__Problem__. Return a copy of every line in the data below that contains "verification".

__Supplied material__.
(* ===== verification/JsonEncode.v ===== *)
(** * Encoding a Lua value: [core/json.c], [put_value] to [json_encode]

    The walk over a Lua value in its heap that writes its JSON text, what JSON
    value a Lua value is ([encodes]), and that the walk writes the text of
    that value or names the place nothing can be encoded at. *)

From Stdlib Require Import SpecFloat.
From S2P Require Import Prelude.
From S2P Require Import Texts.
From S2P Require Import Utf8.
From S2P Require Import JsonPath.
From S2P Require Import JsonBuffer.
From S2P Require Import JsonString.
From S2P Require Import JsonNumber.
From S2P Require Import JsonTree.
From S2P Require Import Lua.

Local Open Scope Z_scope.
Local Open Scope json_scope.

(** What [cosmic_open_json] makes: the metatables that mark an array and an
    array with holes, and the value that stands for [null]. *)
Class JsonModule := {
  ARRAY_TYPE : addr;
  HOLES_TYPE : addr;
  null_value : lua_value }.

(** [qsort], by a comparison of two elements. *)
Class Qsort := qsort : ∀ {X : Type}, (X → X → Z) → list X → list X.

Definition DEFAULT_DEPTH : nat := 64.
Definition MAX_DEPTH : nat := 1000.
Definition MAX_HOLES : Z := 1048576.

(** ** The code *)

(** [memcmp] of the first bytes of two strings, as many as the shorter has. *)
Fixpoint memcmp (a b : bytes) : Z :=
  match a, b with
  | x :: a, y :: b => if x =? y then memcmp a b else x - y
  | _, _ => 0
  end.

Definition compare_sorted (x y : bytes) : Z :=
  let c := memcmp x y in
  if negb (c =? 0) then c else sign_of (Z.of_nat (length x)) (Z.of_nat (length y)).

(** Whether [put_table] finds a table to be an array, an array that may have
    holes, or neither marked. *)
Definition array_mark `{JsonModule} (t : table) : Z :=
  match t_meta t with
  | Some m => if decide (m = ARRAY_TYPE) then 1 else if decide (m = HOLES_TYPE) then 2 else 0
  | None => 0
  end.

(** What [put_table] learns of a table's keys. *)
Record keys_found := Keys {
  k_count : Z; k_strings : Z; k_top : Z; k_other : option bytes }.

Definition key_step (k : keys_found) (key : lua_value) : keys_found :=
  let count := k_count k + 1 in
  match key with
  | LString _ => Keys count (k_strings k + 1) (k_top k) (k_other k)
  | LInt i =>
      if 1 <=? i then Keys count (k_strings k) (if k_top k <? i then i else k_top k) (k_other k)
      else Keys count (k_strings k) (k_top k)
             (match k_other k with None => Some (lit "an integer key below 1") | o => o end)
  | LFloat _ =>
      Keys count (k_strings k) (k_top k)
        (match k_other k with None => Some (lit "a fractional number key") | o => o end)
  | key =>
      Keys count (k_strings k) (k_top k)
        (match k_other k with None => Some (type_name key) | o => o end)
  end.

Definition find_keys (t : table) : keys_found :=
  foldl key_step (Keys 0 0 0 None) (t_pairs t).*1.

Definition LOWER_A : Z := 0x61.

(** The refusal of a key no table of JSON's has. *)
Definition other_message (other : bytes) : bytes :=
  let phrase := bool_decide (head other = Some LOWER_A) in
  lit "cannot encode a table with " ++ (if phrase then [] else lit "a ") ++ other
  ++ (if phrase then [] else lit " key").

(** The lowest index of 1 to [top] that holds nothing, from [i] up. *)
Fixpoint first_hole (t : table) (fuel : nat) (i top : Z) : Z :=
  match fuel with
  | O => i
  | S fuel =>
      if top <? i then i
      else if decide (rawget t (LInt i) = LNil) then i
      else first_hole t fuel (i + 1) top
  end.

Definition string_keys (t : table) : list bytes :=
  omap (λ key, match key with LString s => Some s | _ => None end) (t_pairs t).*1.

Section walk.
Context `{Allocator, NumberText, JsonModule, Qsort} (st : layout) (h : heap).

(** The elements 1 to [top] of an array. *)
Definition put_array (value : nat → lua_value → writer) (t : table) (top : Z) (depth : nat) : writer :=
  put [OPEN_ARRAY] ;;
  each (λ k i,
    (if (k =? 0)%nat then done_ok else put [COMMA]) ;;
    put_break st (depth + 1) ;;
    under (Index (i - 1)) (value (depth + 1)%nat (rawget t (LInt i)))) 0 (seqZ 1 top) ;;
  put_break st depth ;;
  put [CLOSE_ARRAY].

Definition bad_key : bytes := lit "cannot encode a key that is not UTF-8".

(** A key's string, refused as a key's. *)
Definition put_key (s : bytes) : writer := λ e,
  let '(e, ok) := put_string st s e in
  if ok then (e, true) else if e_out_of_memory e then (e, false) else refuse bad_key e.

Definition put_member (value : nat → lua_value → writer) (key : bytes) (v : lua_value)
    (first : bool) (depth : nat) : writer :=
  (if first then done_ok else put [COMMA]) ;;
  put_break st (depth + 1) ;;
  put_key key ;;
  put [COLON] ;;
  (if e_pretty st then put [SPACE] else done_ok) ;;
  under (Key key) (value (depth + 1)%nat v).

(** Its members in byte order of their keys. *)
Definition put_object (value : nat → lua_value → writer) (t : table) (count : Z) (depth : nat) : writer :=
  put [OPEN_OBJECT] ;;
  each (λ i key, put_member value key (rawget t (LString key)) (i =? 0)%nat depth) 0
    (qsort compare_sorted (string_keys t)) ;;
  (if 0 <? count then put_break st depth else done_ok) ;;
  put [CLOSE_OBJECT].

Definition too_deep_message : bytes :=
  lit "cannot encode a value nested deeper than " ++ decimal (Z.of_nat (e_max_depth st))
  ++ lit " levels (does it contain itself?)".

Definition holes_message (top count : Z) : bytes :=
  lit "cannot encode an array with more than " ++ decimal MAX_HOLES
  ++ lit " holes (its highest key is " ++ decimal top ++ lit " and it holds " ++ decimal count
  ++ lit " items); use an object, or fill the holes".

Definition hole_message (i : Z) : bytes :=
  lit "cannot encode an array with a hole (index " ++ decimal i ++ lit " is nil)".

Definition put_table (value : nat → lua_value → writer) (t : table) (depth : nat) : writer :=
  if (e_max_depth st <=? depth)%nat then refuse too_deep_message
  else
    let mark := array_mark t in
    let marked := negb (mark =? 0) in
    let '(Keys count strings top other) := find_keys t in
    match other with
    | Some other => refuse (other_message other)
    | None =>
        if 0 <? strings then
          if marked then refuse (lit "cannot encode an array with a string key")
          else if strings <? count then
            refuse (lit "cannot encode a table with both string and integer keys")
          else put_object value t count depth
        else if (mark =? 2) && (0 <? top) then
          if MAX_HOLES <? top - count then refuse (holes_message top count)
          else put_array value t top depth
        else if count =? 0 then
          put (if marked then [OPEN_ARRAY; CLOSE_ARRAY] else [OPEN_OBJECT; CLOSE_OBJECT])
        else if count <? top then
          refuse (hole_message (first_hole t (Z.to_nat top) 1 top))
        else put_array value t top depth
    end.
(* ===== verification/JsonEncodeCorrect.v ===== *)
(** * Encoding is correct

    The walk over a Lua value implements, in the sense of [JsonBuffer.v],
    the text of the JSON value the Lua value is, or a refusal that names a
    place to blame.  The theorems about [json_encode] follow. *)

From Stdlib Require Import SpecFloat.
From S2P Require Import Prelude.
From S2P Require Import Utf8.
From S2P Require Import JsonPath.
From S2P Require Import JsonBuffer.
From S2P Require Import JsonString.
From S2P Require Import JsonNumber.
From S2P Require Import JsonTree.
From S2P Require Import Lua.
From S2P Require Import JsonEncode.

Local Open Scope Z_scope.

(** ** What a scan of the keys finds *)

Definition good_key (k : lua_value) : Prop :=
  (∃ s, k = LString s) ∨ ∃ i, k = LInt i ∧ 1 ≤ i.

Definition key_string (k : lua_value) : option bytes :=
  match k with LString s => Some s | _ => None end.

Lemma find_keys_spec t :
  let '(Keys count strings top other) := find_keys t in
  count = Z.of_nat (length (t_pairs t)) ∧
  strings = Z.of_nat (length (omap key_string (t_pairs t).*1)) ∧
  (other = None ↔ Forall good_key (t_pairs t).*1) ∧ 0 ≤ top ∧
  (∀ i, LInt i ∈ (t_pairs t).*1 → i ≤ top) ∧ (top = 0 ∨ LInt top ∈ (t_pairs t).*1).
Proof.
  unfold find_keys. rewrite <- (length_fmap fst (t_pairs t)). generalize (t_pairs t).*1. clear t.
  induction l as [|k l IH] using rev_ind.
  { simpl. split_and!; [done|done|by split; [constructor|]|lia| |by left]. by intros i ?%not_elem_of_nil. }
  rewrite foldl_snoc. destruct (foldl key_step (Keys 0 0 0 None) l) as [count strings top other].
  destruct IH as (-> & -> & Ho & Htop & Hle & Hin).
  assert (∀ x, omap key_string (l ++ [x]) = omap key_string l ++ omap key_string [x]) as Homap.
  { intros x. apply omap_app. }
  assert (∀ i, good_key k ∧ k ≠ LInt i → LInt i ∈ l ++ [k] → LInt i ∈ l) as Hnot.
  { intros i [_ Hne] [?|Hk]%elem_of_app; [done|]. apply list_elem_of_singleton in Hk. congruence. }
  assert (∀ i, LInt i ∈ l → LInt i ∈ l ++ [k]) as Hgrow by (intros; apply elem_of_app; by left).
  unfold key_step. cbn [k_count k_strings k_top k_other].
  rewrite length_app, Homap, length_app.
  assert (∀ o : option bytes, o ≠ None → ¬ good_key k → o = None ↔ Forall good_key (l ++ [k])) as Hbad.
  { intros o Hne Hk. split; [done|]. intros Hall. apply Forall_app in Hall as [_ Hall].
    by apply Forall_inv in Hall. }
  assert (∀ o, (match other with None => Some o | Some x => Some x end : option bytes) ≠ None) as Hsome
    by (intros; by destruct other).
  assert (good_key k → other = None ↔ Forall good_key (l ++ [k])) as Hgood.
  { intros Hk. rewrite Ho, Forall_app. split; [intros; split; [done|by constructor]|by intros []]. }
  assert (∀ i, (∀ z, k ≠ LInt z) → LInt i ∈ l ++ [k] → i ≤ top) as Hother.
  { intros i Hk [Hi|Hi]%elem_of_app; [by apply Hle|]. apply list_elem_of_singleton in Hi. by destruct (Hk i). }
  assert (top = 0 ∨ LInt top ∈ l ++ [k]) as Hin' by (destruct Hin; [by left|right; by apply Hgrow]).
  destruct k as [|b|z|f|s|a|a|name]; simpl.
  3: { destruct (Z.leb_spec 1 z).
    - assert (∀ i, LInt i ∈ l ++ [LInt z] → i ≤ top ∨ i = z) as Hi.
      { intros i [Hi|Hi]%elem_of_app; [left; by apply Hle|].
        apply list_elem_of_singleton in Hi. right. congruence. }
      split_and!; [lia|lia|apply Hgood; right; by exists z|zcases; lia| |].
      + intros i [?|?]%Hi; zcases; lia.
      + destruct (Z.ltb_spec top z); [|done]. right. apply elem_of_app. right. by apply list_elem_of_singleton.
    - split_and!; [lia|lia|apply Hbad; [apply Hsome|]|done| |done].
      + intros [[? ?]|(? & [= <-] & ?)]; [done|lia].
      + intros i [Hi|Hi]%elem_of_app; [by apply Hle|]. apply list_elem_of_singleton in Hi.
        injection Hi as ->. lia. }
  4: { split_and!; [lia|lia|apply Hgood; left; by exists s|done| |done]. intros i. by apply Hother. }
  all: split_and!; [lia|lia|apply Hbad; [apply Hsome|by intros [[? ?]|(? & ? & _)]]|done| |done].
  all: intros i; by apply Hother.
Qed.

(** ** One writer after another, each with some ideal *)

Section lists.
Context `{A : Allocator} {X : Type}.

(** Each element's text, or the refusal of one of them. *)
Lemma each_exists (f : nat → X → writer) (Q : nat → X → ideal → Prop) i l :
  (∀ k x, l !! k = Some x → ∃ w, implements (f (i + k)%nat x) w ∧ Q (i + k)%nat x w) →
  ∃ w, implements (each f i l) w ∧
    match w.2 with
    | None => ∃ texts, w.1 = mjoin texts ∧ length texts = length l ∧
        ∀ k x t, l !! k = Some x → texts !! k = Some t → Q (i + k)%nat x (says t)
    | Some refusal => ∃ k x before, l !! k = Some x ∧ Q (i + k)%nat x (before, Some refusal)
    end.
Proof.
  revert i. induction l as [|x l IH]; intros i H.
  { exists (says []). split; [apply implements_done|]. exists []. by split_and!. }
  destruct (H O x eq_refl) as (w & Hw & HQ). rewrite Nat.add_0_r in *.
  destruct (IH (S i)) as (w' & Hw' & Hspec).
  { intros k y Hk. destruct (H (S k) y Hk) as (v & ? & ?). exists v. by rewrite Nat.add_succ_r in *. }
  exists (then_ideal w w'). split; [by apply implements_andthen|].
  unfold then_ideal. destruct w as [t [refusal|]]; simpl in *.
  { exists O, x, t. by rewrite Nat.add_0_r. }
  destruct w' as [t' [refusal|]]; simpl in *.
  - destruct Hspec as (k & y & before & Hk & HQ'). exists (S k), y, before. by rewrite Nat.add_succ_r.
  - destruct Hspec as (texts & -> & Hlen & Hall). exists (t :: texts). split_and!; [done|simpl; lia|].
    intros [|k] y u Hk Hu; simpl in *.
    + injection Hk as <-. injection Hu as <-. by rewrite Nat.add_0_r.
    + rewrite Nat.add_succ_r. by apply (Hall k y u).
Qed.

__Exercise response__.
(* ===== verification/JsonEncode.v ===== *)
(* ===== verification/JsonEncodeCorrect.v ===== *)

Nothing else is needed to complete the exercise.